Dr. Strange: Multiverse of Madness
Every once in a while some popular plot device comes along that Hollywood screenwriters treat as the hot new thing to shoehorn into their productions. Currently, the ball has landed on the "multiverse", certainly one of the more abstract concepts to build action blockbusters around.
MoM is Marvel Studio's second movie to feature it as part of its premise and showcases rather well what the difference between successfully utilizing a plot device, and just having it is.
Spiderman: No Way Home recognized it as a welcome excuse to pay tribute to Spider-Man's history in live action cinema, bringing back some old favourites and basically making their own crossover fanfiction come to life. MoM, on the other hand, is Marvel in peak "banging action figures together" mode, getting Sam Raimi to lend some dynamic direction to a script that represents Marvel both at its most self indulgent and its most self congratulatory.
MoM is the story of the titular wizard trying to protect newcomer America Chavez, an interdimensional fugitive, from the clutches of what turns out to be former Avenger Scarlet Witch who wants to use her to access a universe where she can have the idyllic life as a housewife she can't have in her native universe. This franchise is weird about women, just roll with it. If there is one thing I'll give the movie credit for, it's that I genuinely think there is some potential to the idea of using the multiverse/alternate timeline setup to explore the idea of escapism, of the unhealthy desire to access the world where "things went right" and steal the place of your "ideal self". Whenever it brushed up against these themes, I found myself wishing that one day a better, more emotionally mature movie might come along to elaborate on them.

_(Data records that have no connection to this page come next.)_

(* ===== verification/TensorSlice.v ===== *)
(** * Slices of a logical tensor

    Models [oneflow/core/register/tensor_slice_view.cpp]: a
    [TensorSliceView] is the box of a logical tensor that one device holds.
    Boxing intersects such boxes, checks containment and computes relative
    positions before it copies data. *)
From S2P Require Import Prelude Splitter Shape.

Record TensorSliceView := mkView { range_vec : list Range; view_shape : Shape }.

(** [TensorSliceView()]: no ranges, and a default (uninitialised) shape. *)
Definition empty_view : TensorSliceView := mkView [] (mkShape [] false).

(** The constructors end in [UpdateShape()]. *)
Definition UpdateShape (ranges : list Range) : Shape := Shape_of (map Range_size ranges).
Definition view_of_ranges (ranges : list Range) : TensorSliceView :=
  mkView ranges (UpdateShape ranges).
Definition view_of_proto (proto : list RangeProto) : TensorSliceView :=
  view_of_ranges (map Range_of_proto proto).
Definition view_of_shape (shape : Shape) : TensorSliceView :=
  view_of_ranges (map (λ d, mkRange 0 d) (dim_vec shape)).
Definition view_assign (other : TensorSliceView) : TensorSliceView :=
  view_of_ranges (range_vec other).

Definition view_eqb (a b : TensorSliceView) : bool := bool_decide (range_vec a = range_vec b).
Definition IsEmpty (v : TensorSliceView) : bool :=
  match range_vec v with [] => true | _ => false end.
Definition view_NumAxes (v : TensorSliceView) : nat := length (range_vec v).
Definition view_At (v : TensorSliceView) (i : Z) : outcome Range := at_ (range_vec v) i.

(** The [FOR_RANGE] loop of [Contains]. *)
Fixpoint contains_loop (a b : list Range) : bool :=
  match a, b with
  | ra :: a, rb :: b =>
      if (begin rb <? begin ra) || (end_ ra <? end_ rb) then false else contains_loop a b
  | _, _ => true
  end.

Definition Contains (v other : TensorSliceView) : outcome bool :=
  if IsEmpty other then Ret true else
  let* _ := CHECK (Nat.eqb (view_NumAxes v) (view_NumAxes other)) in
  Ret (contains_loop (range_vec v) (range_vec other)).

(** The loop of [Intersect]: [None] stands for the early [return
    TensorSliceView()] at the first empty axis. *)
Fixpoint intersect_loop (a b : list Range) : option (list Range) :=
  match a, b with
  | ra :: a, rb :: b =>
      let intersection := FindIntersectant ra rb in
      if Range_eqb intersection (mkRange 0 0) then None
      else match intersect_loop a b with
           | Some l => Some (intersection :: l)
           | None => None
           end
  | _, _ => Some []
  end.

Definition Intersect (v other : TensorSliceView) : outcome TensorSliceView :=
  if IsEmpty v || IsEmpty other then Ret empty_view else
  let* _ := CHECK (Nat.eqb (view_NumAxes other) (view_NumAxes v)) in
  match intersect_loop (range_vec v) (range_vec other) with
  | None => Ret empty_view
  | Some l => Ret (view_of_ranges l)
  end.

Definition OffsetTo (v other : TensorSliceView) : outcome (list Z) :=
  let* _ := CHECK (Nat.eqb (view_NumAxes other) (view_NumAxes v)) in
  Ret (zip_with (λ l r, begin l - begin r) (range_vec v) (range_vec other)).

Definition view_ToProto (v : TensorSliceView) : list RangeProto := map Range_ToProto (range_vec v).

(** [std::adjacent_find(first, last - 1, differ) == last - 1] over all slices
    but the last one. *)
Fixpoint no_adjacent (differ : TensorSliceView → TensorSliceView → outcome bool)
    (l : list TensorSliceView) : outcome bool :=
  match l with
  | a :: ((b :: _) as l') =>
      let* d := differ a b in if d then Ret false else no_adjacent differ l'
  | _ => Ret true
  end.

(** [Concatenate].  On the axes that are not concatenated the code calls
    [std::all_of(slices.cbegin() + 1, slices.cbegin(), ...)]: the iterators are
    in the wrong order, so no slice is compared (libstdc++ finds nothing in a
    range of negative length) and the [CHECK] always passes. *)
Definition Concatenate (slices : list TensorSliceView) (axis : Z) : outcome TensorSliceView :=
  match slices with
  | [] => Crash
  | front :: rest =>
      let* num_axes := NumAxes (view_shape front) in
      let* _ := CHECK (forallb (λ s, Z.of_nat (view_NumAxes s) =? num_axes) rest) in
      let* _ := CHECK (0 <=? axis) in
      let* _ := CHECK (axis <? num_axes) in
      let* ok := no_adjacent (λ lhs rhs,
                   let* l := view_At lhs axis in
                   let* r := view_At rhs axis in
                   Ret (negb (end_ l =? begin r))) (removelast slices) in
      let* _ := CHECK ok in
      let* a := view_At front axis in
      let* b := view_At (List.last slices front) axis in
      Ret (view_of_ranges (<[Z.to_nat axis := mkRange (begin a) (end_ b)]> (range_vec front)))
  end.

(** ** Points of a box *)

Definition in_view (p : list Z) (v : TensorSliceView) : Prop :=
  Forall2 in_range p (range_vec v).

(** A box over at least one axis, with no empty side. *)
Definition proper_view (v : TensorSliceView) : Prop :=
  range_vec v ≠ [] ∧ Forall (λ r, begin r < end_ r) (range_vec v) ∧
  view_shape v = UpdateShape (range_vec v).

Lemma IsEmpty_spec (v : TensorSliceView) : IsEmpty v = bool_decide (range_vec v = []).
Proof. unfold IsEmpty. by destruct (range_vec v). Qed.

Lemma proper_not_empty (v : TensorSliceView) : proper_view v → IsEmpty v = false.
Proof. intros [H _]. rewrite IsEmpty_spec. by apply bool_decide_eq_false. Qed.

Lemma intersect_loop_Some (a b l : list Range) :
  length a = length b → intersect_loop a b = Some l →
  l = zip_with FindIntersectant a b ∧ length l = length a.
Proof.
  revert b l. induction a as [|ra a IH]; intros [|rb b] l Hl H; simpl in *; try done.
  { by injection H as <-. }
  { destruct (Range_eqb _ _); [done|]. destruct (intersect_loop a b) as [l'|] eqn:E; [|done].
    injection H as <-. injection Hl as Hl. destruct (IH b l' Hl E) as [-> ?].
    split; [done|]. simpl. lia. }
Qed.

Lemma intersect_points (a b : list Range) (p : list Z) :
  Forall2 in_range p (zip_with FindIntersectant a b) → length a = length b →
  Forall2 in_range p a ∧ Forall2 in_range p b.
Proof.
  revert b p. induction a as [|ra a IH]; intros [|rb b] p H Hl; simpl in *; try done.
  inversion H as [|x y p' l Hx Hp]; subst. apply FindIntersectant_points in Hx as [? ?].
  injection Hl as Hl. destruct (IH b p' Hp Hl). split; by constructor.
Qed.

Lemma points_intersect (a b : list Range) (p : list Z) :
  Forall2 in_range p a → Forall2 in_range p b →
  Forall2 in_range p (zip_with FindIntersectant a b) ∧
  (∃ l, intersect_loop a b = Some l).
Proof.
  intros Ha. revert b. induction Ha as [|x r p a Hx _ IH]; intros b Hb.
  - inversion Hb; subst. simpl. split; [constructor|eauto].
  - inversion Hb as [|? rb ? b' Hxb Hb']; subst. destruct (IH b' Hb') as [Hp [l El]].
    assert (in_range x (FindIntersectant r rb)) by (by apply FindIntersectant_points).
    split; [by constructor|]. simpl.
    destruct (Range_eqb _ _) eqn:E; [|rewrite El; eauto].
    apply Range_eqb_eq in E. rewrite E in *. unfold in_range in *. simpl in *. lia.
Qed.

Lemma FindIntersectant_nonempty (a b : Range) :
  FindIntersectant a b ≠ mkRange 0 0 → begin a < end_ a → begin b < end_ b →
  begin (FindIntersectant a b) < end_ (FindIntersectant a b).
Proof.
  unfold FindIntersectant.
  destruct (Z.ltb_spec (begin b) (end_ a)), (Z.ltb_spec (begin a) (end_ b)); simpl; try done.
  destruct (Z.ltb_spec (begin b) (begin a)), (Z.ltb_spec (end_ a) (end_ b)); simpl; lia.
Qed.

Lemma intersect_loop_sides (a b l : list Range) :
  intersect_loop a b = Some l → Forall (λ r, begin r < end_ r) a →
  Forall (λ r, begin r < end_ r) b → Forall (λ r, begin r < end_ r) l.
Proof.
  revert b l. induction a as [|ra a IH]; intros [|rb b] l H Ha Hb; simpl in *;
    [by injection H as <-..|].
  destruct (Range_eqb _ _) eqn:E; [done|]. destruct (intersect_loop a b) as [l'|] eqn:El; [|done].
  injection H as <-. apply Forall_cons in Ha as [? ?], Hb as [? ?].
  constructor; [|eauto]. apply FindIntersectant_nonempty; [|done..].
  intros E'. rewrite E' in E. done.
Qed.

(** [Intersect] of two proper boxes of the same rank never aborts; its
    points are exactly the common points, and it is the empty view exactly when
    there is none. *)
Lemma Intersect_points (v w : TensorSliceView) :
  proper_view v → proper_view w → view_NumAxes v = view_NumAxes w →
  ∃ r, Intersect v w = Ret r ∧
  (IsEmpty r = true ↔ ∀ p, ¬ (in_view p v ∧ in_view p w)) ∧
  (IsEmpty r = false → proper_view r ∧ ∀ p, in_view p r ↔ in_view p v ∧ in_view p w).
Proof.
  intros Hv Hw Hn. unfold Intersect. rewrite !proper_not_empty by done. simpl.
  unfold CHECK. rewrite (proj2 (Nat.eqb_eq _ _)) by done. simpl.
  unfold view_NumAxes in Hn. destruct Hv as (Hv0 & Hvs & _), Hw as (Hw0 & Hws & _).
  destruct (intersect_loop (range_vec v) (range_vec w)) as [l|] eqn:E.
  - destruct (intersect_loop_Some _ _ _ Hn E) as [Hl Hlen].
    assert (l ≠ []) as Hl0 by (intros ->; by destruct (range_vec v)).
    pose proof (intersect_loop_sides _ _ _ E Hvs Hws) as Hsides.
    eexists. split; [done|]. rewrite IsEmpty_spec. simpl.
    rewrite bool_decide_eq_false_2 by done. split.
    + split; [done|]. intros Hno. exfalso.
      apply (Hno (map begin l)). apply (intersect_points _ _ (map begin l)); [|done].
      rewrite <- Hl. clear -Hsides. induction Hsides; constructor; [unfold in_range; lia|done].
    + intros _. split; [split; [done|split; done]|]. intros p. unfold in_view. simpl. split.
      * rewrite Hl. intros. by apply intersect_points.
      * intros [Hp1 Hp2]. rewrite Hl. by apply points_intersect.
  - eexists. split; [done|]. split; [|done]. split; [|done]. intros _ p [Hp1 Hp2].
    destruct (points_intersect _ _ _ Hp1 Hp2) as [_ [l El]]. congruence.
Qed.

(** [Contains] of two views of the same rank, axis by axis. *)
Lemma contains_loop_spec (a b : list Range) :
  length a = length b →
  contains_loop a b = true ↔ Forall2 (λ ra rb, begin ra ≤ begin rb ∧ end_ rb ≤ end_ ra) a b.
Proof.
  revert b. induction a as [|ra a IH]; intros [|rb b] Hl; simpl in *; try done.
  injection Hl as Hl. rewrite Forall2_cons, <- (IH b Hl).
  destruct (Z.ltb_spec (begin rb) (begin ra)), (Z.ltb_spec (end_ ra) (end_ rb)); simpl;
    split; try done; naive_solver lia.
Qed.

(** [Contains] decides inclusion of the point sets, for a proper inner box. *)
Lemma Contains_points (v w : TensorSliceView) :
  proper_view w → view_NumAxes v = view_NumAxes w →
  ∃ b, Contains v w = Ret b ∧ (b = true ↔ ∀ p, in_view p w → in_view p v).
Proof.
  intros Hw Hn. unfold Contains. rewrite proper_not_empty by done. unfold CHECK.
  rewrite (proj2 (Nat.eqb_eq _ _)) by done. simpl. eexists. split; [done|].
  unfold view_NumAxes in Hn. rewrite contains_loop_spec by done. unfold in_view.
  destruct Hw as (_ & Hs & _). revert Hn Hs. generalize (range_vec v) (range_vec w).
  intros a b. revert a. induction b as [|rb b IH]; intros [|ra a] Hl Hs; simpl in *; try done.
  injection Hl as Hl. apply Forall_cons in Hs as [Hrb Hs]. rewrite Forall2_cons, (IH a Hl Hs). split.
  - intros [Hab Hin] p Hp. inversion Hp; subst. constructor; [unfold in_range in *; lia|auto].
  - intros Hin. assert (Forall2 in_range (map begin b) b) as Hb.
    { clear -Hs. induction Hs; constructor; [unfold in_range; lia|done]. }
    assert (∀ x, in_range x rb → in_range x ra) as Hx.
    { intros x Hx. specialize (Hin (x :: map begin b)). 
      assert (Forall2 in_range (x :: map begin b) (ra :: a)) as H by (apply Hin; by constructor).
      by inversion H. }
    split.
    + pose proof (Hx (begin rb)). pose proof (Hx (end_ rb - 1)). unfold in_range in *. lia.
    + intros p Hp. assert (Forall2 in_range (begin rb :: p) (ra :: a)) as H.
      { apply Hin. constructor; [unfold in_range; lia|done]. }
      by inversion H.
Qed.

(** ** Concatenation *)

(** Two slices: no adjacency is required, because the only pair is the one the
    [adjacent_find] leaves out. *)
Lemma Concatenate_two (a b : TensorSliceView) (axis : Z) (ra rb : Range) :
  proper_view a → view_NumAxes b = view_NumAxes a →
  at_ (range_vec a) axis = Ret ra → at_ (range_vec b) axis = Ret rb →
  Concatenate [a; b] axis =
  Ret (view_of_ranges (<[Z.to_nat axis := mkRange (begin ra) (end_ rb)]> (range_vec a))).
Proof.
  intros (Ha0 & Has & Hsh) Hn Hra Hrb. unfold Concatenate. rewrite Hsh.
  rewrite NumAxes_init by done. unfold UpdateShape. cbn [obind dim_vec Shape_of].
  rewrite length_map. unfold CHECK. simpl. unfold view_NumAxes in *.
  rewrite Hn, Z.eqb_refl. simpl. apply at_Ret in Hra as Hra'. destruct Hra' as [H0 Hlk].
  apply lookup_lt_Some in Hlk as Hlt.
  rewrite (proj2 (Z.leb_le 0 axis)), (proj2 (Z.ltb_lt axis _)) by lia. simpl.
  unfold view_At. rewrite Hra. simpl. by rewrite Hrb.
Qed.

(** [Concatenate] accepts two slices that are not adjacent on the concatenated
    axis (the last pair is never compared): the box it returns contains points
    of neither slice.  Here [0,2) and [5,9) give [0,9). *)
Theorem Concatenate_accepts_gap :
  let a := view_of_ranges [mkRange 0 2] in
  let b := view_of_ranges [mkRange 5 9] in
  ∃ r, Concatenate [a; b] 0 = Ret r ∧ in_view [3] r ∧ ¬ in_view [3] a ∧ ¬ in_view [3] b.
Proof.
  intros a b. exists (view_of_ranges [mkRange 0 9]).
  split; [reflexivity|]. unfold in_view, a, b; simpl. split.
  - repeat constructor; unfold in_range; simpl; lia.
  - split; intros H; inversion H as [|?? ?? Hx _]; subst;
      unfold in_range in *; simpl in *; lia.
Qed.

Mind you, that does make for one of the more interesting motivations for a supervillain (and it should, there's an entire streaming series for the sake of fleshing it out), but the movie itself isn't exactly some introspective character piece.
Rather, it's a very typical MCU movie that's at its most enjoyable when Raimi get to use expensive CGI to replicate the visual quirks of low budget B-horror. There are certainly a few moments like that, but Raimi's compelling direction doesn't quite compensate for writing that presents Marvel at its most obnoxiously Marvel. It was early on in the movie when two characters reminisce about the events of the last two Avengers movie as a "war" they fought in that made me realize that, at this point, the MCU has built up enough of its own history that it can completely divorce itself from the real world. And that it's more than happy to do so.

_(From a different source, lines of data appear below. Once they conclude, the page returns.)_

(** ** What a sequence of byte moves does *)

Lemma copies_correct {B : Type} (src : list B) (ps : list (Z * Z)) (dst : list B) :
  Forall (λ p, 0 ≤ fst p < Z.of_nat (length dst) ∧ 0 ≤ snd p < Z.of_nat (length src)) ps →
  NoDup ps.*1 →
  ∃ d', ofold (copy_byte src) ps dst = Ret d' ∧ length d' = length dst ∧
  (∀ p, p ∈ ps → d' !! Z.to_nat (fst p) = src !! Z.to_nat (snd p)) ∧
  (∀ i, 0 ≤ i → i ∉ ps.*1 → d' !! Z.to_nat i = dst !! Z.to_nat i).
Proof.
  revert dst. induction ps as [|p ps IH]; intros dst Hf Hnd.
  { exists dst. split_and!; [done|done|by intros p Hp; inversion Hp|done]. }
  apply Forall_cons in Hf as [[Hd Hs] Hf]. rewrite fmap_cons in Hnd. apply NoDup_cons in Hnd as [Hni Hnd].
  destruct (lookup_lt_is_Some_2 src (Z.to_nat (snd p))) as [b Hb]; [lia|].
  destruct (lookup_lt_is_Some_2 dst (Z.to_nat (fst p))) as [c Hc]; [lia|].
  assert (copy_byte src dst p = Ret (<[Z.to_nat (fst p) := b]> dst)) as Hcopy.
  { unfold copy_byte. rewrite (proj2 (at_Ret src _ b)) by (split; [lia|done]). cbn [obind].
    by rewrite (proj2 (at_Ret dst _ c)) by (split; [lia|done]). }
  cbn [ofold]. rewrite Hcopy. cbn [obind].
  destruct (IH (<[Z.to_nat (fst p) := b]> dst)) as (d' & E & Hl & Hin & Hout).
  { eapply Forall_impl; [exact Hf|]. intros q. by rewrite length_insert. }
  { done. }
  rewrite length_insert in Hl. exists d'. split_and!; [done|done|..].
  - intros q [->|Hq]%elem_of_cons; [|by apply Hin].
    rewrite Hout by (done || lia). rewrite list_lookup_insert_eq by lia. done.
  - intros i Hi0 Hi. rewrite fmap_cons, not_elem_of_cons in Hi. destruct Hi as [Hne Hi].
    rewrite Hout by done. apply list_lookup_insert_ne. lia.
Qed.

Lemma offset_of_inj (dims i j : list Z) :
  index_in i dims → index_in j dims → offset_of i dims = offset_of j dims → i = j.
Proof.
  intros Hi Hj E. pose proof (offset_loop_row_major i dims Hi) as H1.
  rewrite E, offset_loop_row_major in H1 by done. congruence.
Qed.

As much as directors like Raimi can put their visual stamp on a movie, the actual writing remains a universal (or, perhaps, multiversal) constant, including the patented annoying, sitcom style banter that tends to deflate any potential emotional impact. MoM has a variety of fun to watch action setpieces, as well as a variety of cameos (one recognizable character sees an actor from standalone adaptations reprising his role, another one is played by a new face) that are sure to make fans happy, but if you never especially cared about the MCU as a whole, this movie mainly consists of all the stuff you don't care about, with very little stuff to make you care.